### Your task
Using the data beneath this instruction, retype only the lines from the one that contains "pending ← layer_state_init;" down to the one that contains "if is_cursor then", both included, exactly as they appear.

▬▬▬▬▬▬▬▬▬▬

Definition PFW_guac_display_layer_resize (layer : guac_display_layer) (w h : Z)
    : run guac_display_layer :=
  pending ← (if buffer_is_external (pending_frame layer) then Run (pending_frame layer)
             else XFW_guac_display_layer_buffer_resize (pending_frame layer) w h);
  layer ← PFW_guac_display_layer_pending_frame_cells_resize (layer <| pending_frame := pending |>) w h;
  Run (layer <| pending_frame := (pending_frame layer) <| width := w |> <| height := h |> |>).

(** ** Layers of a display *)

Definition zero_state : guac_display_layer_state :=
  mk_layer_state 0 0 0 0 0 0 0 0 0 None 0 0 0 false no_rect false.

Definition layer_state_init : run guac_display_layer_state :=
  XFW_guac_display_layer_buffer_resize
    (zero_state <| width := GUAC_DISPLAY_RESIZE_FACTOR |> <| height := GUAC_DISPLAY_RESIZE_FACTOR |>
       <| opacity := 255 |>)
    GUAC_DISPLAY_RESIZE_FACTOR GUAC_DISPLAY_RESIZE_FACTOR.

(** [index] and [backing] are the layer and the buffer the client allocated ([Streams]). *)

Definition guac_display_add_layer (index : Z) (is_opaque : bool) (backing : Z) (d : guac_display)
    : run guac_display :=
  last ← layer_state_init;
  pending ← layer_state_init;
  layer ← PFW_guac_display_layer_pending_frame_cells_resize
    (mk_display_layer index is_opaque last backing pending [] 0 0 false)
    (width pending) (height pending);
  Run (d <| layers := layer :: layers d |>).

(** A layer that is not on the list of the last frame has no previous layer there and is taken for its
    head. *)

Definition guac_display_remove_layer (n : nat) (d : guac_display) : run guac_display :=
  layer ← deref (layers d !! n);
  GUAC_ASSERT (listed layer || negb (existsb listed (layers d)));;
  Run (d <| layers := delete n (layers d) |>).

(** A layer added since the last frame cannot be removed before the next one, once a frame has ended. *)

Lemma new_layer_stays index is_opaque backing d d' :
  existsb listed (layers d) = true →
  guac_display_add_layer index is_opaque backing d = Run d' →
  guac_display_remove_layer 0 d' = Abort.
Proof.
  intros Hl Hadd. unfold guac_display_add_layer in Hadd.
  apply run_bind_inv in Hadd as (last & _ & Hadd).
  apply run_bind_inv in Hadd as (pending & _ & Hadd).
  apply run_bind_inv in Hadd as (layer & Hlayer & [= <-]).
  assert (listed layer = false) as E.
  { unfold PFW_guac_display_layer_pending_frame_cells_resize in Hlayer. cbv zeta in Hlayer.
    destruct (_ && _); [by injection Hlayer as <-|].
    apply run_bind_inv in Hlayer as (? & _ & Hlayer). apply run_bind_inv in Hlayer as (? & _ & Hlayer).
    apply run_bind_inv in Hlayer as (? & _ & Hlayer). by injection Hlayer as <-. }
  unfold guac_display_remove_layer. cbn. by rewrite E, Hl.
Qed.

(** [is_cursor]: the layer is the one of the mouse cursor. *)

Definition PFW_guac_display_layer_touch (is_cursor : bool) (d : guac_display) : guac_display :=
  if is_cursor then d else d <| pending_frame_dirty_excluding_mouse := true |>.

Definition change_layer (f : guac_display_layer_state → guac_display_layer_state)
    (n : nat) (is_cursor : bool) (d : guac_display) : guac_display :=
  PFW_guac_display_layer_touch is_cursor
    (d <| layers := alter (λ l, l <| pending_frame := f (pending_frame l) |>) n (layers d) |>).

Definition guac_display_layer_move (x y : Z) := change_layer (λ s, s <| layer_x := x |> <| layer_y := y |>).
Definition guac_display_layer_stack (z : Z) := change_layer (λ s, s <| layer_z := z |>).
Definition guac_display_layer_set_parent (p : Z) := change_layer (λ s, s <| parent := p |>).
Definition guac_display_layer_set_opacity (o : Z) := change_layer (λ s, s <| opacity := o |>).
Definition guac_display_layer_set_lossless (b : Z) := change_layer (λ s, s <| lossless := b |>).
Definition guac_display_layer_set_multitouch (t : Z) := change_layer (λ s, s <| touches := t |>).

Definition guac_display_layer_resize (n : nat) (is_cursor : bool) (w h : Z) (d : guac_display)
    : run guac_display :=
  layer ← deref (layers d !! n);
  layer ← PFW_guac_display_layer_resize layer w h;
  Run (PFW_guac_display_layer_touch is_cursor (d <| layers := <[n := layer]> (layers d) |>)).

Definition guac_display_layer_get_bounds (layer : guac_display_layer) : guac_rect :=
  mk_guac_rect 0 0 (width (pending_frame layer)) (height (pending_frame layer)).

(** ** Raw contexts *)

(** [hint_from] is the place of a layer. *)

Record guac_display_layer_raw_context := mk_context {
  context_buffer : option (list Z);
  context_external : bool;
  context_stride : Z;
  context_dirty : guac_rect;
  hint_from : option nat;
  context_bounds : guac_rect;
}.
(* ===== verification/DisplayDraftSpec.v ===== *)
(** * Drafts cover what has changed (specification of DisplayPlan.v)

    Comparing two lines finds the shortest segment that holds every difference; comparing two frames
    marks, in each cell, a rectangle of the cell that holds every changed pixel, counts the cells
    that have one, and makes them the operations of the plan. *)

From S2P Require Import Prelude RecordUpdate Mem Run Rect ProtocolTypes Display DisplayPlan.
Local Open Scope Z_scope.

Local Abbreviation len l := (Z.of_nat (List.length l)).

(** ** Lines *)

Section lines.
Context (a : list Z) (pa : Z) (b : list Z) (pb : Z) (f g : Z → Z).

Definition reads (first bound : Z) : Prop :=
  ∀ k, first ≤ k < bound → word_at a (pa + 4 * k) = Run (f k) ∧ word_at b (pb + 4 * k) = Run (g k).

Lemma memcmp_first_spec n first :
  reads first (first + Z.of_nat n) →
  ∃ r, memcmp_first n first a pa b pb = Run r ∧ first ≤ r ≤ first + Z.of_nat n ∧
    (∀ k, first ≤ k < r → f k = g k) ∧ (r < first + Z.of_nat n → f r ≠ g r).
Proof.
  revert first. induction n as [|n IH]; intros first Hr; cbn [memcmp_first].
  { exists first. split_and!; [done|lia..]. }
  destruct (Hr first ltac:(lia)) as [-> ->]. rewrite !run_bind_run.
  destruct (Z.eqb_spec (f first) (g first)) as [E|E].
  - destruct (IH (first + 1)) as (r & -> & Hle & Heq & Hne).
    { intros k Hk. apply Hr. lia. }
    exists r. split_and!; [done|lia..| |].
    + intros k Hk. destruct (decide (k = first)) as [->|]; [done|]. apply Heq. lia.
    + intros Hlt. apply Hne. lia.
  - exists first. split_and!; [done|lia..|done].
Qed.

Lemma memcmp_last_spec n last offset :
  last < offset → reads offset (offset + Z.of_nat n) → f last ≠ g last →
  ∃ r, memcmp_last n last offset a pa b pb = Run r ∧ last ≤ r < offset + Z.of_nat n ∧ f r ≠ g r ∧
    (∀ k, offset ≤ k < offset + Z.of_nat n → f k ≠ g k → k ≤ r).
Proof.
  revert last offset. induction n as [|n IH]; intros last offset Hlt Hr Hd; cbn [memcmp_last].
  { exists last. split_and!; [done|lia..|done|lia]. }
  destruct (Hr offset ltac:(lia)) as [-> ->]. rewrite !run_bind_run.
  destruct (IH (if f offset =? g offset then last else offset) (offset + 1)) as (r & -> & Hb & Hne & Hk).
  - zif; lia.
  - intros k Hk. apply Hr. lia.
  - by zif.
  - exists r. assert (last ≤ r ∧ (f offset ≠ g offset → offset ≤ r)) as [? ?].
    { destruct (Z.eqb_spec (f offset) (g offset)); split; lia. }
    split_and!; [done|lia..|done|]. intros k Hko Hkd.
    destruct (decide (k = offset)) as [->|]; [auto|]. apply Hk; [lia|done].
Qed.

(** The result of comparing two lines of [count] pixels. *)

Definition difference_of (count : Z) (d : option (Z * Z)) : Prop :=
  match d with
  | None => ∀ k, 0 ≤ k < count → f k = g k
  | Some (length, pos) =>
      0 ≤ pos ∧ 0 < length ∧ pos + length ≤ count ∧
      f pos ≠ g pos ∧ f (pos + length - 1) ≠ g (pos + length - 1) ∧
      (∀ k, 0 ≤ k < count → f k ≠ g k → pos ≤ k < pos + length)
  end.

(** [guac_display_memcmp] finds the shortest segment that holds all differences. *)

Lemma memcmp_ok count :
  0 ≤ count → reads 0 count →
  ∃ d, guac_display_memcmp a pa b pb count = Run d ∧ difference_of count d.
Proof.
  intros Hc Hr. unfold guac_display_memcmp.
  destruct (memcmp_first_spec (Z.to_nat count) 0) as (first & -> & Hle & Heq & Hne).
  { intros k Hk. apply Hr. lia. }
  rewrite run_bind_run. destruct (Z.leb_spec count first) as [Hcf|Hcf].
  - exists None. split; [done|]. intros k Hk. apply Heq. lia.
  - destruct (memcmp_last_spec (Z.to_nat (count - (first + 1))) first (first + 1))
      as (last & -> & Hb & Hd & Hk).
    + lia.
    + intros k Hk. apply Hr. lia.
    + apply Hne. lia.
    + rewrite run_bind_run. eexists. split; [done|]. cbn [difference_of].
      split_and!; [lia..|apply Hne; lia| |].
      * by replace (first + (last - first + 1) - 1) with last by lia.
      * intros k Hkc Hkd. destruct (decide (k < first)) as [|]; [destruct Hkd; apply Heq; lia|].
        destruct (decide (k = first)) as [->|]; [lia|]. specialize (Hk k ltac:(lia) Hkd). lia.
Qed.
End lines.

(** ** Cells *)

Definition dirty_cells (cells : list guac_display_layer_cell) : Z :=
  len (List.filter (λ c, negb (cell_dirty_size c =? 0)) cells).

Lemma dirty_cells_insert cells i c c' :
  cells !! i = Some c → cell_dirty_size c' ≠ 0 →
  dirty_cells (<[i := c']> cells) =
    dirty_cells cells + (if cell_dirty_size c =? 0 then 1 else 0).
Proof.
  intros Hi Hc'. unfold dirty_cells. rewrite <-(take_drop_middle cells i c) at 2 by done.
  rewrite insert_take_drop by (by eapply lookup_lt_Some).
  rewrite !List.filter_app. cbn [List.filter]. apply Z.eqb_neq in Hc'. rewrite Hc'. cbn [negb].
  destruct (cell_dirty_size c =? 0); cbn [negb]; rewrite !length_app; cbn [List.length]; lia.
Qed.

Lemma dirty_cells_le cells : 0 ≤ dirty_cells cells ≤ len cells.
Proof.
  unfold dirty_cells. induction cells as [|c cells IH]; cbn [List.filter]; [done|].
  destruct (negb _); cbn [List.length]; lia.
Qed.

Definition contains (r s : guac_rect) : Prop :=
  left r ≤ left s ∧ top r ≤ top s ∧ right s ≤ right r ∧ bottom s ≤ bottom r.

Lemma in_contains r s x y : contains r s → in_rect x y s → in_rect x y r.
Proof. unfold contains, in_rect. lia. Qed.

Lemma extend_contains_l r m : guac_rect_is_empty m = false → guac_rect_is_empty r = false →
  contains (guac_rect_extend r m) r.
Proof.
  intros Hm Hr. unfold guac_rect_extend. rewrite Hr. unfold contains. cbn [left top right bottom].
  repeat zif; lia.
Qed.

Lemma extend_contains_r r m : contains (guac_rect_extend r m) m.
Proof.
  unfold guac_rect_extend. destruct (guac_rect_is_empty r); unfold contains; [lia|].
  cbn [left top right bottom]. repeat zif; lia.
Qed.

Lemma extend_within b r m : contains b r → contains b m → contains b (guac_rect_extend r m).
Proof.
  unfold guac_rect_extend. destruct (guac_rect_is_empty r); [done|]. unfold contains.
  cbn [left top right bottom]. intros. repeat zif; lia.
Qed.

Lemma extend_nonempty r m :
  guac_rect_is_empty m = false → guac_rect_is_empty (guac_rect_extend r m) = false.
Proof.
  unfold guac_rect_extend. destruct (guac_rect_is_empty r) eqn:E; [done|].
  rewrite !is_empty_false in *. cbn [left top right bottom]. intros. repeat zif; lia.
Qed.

▬▬▬▬▬▬▬▬▬▬

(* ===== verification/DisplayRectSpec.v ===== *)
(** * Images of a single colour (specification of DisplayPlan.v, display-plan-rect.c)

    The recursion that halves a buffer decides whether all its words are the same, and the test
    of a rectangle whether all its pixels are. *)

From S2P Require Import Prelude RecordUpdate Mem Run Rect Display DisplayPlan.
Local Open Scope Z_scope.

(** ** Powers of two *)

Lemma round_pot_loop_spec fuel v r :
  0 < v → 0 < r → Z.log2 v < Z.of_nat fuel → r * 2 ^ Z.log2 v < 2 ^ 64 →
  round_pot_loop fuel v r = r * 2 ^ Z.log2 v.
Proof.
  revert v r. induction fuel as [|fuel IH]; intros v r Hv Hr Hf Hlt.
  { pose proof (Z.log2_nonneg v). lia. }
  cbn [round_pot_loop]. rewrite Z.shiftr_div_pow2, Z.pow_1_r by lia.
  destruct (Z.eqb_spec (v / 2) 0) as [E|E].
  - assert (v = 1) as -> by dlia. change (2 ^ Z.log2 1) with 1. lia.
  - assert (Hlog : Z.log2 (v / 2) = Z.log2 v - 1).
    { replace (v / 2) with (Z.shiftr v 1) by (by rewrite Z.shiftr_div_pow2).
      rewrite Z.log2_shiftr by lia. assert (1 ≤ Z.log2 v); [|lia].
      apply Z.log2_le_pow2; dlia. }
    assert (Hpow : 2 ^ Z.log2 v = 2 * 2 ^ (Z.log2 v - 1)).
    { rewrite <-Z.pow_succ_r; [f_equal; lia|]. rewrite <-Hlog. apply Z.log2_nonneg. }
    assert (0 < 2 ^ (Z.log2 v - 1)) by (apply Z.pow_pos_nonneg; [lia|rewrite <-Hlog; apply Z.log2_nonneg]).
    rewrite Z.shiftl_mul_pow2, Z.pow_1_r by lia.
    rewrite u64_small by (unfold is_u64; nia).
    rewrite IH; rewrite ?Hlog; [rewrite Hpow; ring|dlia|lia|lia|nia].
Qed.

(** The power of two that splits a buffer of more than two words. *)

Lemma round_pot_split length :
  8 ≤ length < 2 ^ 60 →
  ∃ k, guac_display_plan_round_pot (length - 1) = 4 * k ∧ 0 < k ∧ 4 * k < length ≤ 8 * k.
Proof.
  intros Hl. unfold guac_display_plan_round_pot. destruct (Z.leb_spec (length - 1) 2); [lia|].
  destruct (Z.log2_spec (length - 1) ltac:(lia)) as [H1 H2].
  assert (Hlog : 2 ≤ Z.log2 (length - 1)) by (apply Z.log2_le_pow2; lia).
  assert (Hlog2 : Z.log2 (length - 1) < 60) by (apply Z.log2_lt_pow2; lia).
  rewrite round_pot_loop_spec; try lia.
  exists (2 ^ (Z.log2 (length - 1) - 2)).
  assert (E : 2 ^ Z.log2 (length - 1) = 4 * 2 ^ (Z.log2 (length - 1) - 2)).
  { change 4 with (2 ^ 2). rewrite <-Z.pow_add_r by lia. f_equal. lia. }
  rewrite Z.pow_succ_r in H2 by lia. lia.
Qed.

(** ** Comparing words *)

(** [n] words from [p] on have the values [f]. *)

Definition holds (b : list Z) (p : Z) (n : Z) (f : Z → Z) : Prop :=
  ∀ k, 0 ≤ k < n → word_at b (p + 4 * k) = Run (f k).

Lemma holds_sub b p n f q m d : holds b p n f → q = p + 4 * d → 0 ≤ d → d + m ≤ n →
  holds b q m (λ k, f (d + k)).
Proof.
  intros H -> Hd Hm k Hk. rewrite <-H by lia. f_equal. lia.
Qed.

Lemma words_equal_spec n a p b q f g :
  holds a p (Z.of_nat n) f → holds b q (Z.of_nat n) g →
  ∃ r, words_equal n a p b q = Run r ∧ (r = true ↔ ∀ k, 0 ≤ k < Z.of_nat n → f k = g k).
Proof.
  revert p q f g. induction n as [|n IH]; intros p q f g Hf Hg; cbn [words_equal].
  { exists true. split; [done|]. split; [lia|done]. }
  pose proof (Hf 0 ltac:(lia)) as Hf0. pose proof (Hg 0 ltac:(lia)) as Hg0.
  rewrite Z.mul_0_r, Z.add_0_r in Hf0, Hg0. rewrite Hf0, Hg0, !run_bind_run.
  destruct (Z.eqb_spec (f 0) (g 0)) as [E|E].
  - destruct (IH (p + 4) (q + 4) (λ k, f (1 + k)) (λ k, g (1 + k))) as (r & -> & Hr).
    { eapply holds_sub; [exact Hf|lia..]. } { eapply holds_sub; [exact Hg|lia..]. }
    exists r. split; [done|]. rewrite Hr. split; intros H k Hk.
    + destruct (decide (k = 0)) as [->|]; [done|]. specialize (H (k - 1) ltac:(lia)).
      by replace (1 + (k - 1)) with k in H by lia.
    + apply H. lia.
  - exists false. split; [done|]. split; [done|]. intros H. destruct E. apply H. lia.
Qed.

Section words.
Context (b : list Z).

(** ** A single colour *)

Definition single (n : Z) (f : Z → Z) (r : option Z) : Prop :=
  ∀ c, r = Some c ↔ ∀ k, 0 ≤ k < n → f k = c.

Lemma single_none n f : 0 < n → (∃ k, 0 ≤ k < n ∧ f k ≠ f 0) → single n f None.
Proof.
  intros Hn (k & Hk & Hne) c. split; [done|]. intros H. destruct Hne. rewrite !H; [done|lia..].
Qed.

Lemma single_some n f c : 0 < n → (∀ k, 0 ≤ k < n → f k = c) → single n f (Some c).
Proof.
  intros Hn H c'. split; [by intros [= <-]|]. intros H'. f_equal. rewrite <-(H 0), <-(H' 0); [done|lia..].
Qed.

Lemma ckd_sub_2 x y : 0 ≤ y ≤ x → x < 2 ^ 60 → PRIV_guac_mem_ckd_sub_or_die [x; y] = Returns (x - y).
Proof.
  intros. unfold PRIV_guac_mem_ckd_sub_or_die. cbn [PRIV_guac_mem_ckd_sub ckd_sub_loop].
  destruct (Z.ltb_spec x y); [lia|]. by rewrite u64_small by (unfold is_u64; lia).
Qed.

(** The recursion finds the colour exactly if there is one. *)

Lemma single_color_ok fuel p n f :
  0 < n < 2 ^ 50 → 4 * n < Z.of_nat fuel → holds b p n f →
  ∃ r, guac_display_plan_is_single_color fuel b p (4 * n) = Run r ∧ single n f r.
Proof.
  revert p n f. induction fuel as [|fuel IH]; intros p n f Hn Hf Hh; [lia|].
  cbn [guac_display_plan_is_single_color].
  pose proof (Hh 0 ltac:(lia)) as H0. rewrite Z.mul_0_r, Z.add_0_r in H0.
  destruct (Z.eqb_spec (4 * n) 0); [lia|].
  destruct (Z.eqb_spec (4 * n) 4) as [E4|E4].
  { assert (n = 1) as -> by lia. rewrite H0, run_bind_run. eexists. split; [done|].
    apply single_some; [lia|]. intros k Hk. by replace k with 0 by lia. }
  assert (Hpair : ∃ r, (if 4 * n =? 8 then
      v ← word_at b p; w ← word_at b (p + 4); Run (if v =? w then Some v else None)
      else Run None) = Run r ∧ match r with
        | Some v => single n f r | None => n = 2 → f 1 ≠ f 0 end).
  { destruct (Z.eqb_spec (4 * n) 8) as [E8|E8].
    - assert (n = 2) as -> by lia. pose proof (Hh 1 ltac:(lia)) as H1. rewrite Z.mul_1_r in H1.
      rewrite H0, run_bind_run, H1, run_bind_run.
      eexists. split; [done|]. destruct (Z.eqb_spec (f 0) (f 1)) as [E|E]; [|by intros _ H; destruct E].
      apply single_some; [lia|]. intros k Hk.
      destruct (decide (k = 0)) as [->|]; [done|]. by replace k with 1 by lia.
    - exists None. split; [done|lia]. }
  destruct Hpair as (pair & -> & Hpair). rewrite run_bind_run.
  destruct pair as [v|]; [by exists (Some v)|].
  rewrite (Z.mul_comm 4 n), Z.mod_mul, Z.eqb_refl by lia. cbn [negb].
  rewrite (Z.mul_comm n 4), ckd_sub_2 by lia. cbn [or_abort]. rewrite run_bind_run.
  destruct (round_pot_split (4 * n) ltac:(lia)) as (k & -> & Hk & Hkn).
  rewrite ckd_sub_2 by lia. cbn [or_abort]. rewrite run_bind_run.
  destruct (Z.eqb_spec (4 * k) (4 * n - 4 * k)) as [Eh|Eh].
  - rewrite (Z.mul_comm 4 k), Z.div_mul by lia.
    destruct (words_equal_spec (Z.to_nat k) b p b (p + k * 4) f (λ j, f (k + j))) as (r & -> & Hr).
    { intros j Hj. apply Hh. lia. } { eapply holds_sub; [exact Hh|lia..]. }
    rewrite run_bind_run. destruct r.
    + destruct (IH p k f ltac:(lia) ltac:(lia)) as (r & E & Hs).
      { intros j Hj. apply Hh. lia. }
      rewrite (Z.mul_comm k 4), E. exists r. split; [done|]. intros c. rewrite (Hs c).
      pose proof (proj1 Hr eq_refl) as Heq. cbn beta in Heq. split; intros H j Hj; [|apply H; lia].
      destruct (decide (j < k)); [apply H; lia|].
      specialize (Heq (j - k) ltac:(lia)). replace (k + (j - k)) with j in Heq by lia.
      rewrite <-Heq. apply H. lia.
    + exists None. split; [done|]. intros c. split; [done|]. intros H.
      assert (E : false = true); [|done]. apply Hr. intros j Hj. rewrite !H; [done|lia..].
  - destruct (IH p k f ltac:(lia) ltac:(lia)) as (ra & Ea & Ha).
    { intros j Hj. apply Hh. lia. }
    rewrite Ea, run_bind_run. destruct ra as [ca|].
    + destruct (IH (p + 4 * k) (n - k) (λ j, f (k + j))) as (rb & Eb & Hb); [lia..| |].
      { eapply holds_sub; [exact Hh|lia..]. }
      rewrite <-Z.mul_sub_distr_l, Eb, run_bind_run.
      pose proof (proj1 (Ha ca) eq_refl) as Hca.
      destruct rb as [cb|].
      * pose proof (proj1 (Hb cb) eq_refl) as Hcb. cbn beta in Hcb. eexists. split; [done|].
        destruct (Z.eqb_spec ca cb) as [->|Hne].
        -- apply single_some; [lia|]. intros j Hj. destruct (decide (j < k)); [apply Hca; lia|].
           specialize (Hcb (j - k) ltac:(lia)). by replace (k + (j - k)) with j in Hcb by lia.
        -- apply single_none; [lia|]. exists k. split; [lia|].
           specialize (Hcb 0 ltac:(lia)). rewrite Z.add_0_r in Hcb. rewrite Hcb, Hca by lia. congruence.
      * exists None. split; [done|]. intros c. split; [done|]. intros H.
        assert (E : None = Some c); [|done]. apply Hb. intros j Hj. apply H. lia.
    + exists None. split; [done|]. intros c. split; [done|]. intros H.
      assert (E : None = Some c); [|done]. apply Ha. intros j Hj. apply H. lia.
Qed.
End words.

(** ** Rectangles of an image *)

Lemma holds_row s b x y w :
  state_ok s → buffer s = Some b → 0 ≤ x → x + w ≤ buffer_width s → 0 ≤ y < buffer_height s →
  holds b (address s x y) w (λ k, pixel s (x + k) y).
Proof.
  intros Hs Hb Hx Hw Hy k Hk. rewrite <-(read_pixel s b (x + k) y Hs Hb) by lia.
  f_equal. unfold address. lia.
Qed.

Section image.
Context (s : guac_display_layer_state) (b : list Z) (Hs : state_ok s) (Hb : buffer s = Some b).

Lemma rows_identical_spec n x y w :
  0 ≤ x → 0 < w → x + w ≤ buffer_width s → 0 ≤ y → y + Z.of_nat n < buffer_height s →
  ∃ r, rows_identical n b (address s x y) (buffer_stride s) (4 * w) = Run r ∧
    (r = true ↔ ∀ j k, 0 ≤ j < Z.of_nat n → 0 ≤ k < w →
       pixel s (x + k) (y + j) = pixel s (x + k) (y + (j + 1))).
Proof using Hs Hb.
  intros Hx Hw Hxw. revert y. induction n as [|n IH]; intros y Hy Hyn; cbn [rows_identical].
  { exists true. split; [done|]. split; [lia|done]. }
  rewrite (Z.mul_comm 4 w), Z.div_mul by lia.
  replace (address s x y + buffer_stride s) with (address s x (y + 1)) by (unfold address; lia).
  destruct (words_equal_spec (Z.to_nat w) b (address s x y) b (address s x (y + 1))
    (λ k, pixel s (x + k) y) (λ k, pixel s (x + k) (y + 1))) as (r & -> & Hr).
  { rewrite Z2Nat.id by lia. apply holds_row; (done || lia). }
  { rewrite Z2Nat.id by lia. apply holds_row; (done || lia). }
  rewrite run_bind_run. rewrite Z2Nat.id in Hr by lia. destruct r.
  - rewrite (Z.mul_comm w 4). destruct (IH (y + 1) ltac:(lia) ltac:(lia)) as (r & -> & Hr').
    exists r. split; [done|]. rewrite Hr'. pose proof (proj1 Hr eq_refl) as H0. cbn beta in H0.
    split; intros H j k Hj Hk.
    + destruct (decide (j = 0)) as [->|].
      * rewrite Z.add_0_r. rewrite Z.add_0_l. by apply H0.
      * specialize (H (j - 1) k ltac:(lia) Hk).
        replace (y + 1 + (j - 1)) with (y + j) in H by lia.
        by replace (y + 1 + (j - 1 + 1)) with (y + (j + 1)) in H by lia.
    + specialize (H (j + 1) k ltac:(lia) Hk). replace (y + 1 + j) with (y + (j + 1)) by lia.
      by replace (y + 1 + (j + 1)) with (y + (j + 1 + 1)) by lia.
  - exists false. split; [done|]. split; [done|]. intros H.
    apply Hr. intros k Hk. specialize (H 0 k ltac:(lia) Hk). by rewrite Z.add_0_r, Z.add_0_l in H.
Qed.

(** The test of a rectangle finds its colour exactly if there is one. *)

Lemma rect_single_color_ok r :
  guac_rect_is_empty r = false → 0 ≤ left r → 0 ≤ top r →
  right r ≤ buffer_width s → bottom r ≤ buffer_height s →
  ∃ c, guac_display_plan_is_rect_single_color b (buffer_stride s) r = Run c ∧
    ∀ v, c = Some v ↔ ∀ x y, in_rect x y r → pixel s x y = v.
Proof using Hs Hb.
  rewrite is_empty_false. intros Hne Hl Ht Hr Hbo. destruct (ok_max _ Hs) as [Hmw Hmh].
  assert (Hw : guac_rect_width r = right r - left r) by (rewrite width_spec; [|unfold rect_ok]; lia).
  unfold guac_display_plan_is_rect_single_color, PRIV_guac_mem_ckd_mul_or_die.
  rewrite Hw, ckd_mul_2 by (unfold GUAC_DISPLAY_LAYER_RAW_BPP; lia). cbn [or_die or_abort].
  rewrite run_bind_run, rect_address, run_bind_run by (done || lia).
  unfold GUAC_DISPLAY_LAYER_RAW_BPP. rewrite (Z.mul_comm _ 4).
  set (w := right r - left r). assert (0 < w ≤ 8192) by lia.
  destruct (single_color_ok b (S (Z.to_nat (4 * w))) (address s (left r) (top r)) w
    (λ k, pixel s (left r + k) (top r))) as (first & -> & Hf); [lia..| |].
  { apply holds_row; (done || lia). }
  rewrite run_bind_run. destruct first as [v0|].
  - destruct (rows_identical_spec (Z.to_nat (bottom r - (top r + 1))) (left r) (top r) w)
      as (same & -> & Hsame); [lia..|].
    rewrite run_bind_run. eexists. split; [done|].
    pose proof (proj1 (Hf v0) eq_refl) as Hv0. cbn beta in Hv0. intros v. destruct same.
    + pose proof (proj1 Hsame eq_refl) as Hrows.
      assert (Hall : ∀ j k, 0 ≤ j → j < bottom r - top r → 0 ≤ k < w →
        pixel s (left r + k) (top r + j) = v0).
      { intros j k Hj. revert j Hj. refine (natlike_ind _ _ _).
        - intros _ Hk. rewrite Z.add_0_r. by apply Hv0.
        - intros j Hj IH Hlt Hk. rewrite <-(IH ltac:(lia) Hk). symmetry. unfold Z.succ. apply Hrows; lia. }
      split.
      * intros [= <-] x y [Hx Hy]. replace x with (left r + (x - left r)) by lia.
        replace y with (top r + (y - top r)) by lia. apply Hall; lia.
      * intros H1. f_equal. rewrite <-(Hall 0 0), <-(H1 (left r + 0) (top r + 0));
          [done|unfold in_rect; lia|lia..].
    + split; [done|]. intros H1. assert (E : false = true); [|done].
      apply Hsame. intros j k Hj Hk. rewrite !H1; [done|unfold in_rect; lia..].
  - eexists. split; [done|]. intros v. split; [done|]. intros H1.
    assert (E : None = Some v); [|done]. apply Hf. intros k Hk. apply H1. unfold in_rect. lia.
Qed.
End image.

▬▬▬▬▬▬▬▬▬▬

### Result for this task
  pending ← layer_state_init;
  layer ← PFW_guac_display_layer_pending_frame_cells_resize
    (mk_display_layer index is_opaque last backing pending [] 0 0 false)
    (width pending) (height pending);
  Run (d <| layers := layer :: layers d |>).

(** A layer that is not on the list of the last frame has no previous layer there and is taken for its
    head. *)

Definition guac_display_remove_layer (n : nat) (d : guac_display) : run guac_display :=
  layer ← deref (layers d !! n);
  GUAC_ASSERT (listed layer || negb (existsb listed (layers d)));;
  Run (d <| layers := delete n (layers d) |>).

(** A layer added since the last frame cannot be removed before the next one, once a frame has ended. *)

Lemma new_layer_stays index is_opaque backing d d' :
  existsb listed (layers d) = true →
  guac_display_add_layer index is_opaque backing d = Run d' →
  guac_display_remove_layer 0 d' = Abort.
Proof.
  intros Hl Hadd. unfold guac_display_add_layer in Hadd.
  apply run_bind_inv in Hadd as (last & _ & Hadd).
  apply run_bind_inv in Hadd as (pending & _ & Hadd).
  apply run_bind_inv in Hadd as (layer & Hlayer & [= <-]).
  assert (listed layer = false) as E.
  { unfold PFW_guac_display_layer_pending_frame_cells_resize in Hlayer. cbv zeta in Hlayer.
    destruct (_ && _); [by injection Hlayer as <-|].
    apply run_bind_inv in Hlayer as (? & _ & Hlayer). apply run_bind_inv in Hlayer as (? & _ & Hlayer).
    apply run_bind_inv in Hlayer as (? & _ & Hlayer). by injection Hlayer as <-. }
  unfold guac_display_remove_layer. cbn. by rewrite E, Hl.
Qed.

(** [is_cursor]: the layer is the one of the mouse cursor. *)

Definition PFW_guac_display_layer_touch (is_cursor : bool) (d : guac_display) : guac_display :=
  if is_cursor then d else d <| pending_frame_dirty_excluding_mouse := true |>.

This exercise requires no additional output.